◆ Work to be completed: Please copy each line below that contains the string "CacheManager".

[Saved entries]
# # # # # # #

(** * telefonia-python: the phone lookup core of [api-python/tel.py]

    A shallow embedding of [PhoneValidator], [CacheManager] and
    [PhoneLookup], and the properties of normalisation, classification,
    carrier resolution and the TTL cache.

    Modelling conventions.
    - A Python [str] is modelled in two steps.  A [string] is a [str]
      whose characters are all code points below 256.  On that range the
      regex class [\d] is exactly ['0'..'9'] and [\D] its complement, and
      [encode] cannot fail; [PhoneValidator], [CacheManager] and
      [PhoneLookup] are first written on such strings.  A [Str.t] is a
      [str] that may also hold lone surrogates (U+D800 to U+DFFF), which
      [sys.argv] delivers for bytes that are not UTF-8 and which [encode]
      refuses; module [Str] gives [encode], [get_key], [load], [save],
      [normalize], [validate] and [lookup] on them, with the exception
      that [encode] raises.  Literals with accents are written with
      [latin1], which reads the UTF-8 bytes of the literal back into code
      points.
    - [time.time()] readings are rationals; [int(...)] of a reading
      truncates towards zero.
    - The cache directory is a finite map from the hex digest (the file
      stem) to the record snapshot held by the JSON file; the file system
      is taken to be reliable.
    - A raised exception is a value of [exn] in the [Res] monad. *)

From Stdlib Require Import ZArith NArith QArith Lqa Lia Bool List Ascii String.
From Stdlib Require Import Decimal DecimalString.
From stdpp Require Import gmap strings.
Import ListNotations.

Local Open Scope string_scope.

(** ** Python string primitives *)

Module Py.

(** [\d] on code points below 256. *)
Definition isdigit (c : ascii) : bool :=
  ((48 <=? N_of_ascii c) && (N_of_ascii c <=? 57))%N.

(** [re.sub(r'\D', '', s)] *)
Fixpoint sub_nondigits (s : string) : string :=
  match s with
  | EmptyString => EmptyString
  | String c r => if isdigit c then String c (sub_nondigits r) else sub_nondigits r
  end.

# # # # # # #

◆ Response to the task:
    A shallow embedding of [PhoneValidator], [CacheManager] and
      [encode] cannot fail; [PhoneValidator], [CacheManager] and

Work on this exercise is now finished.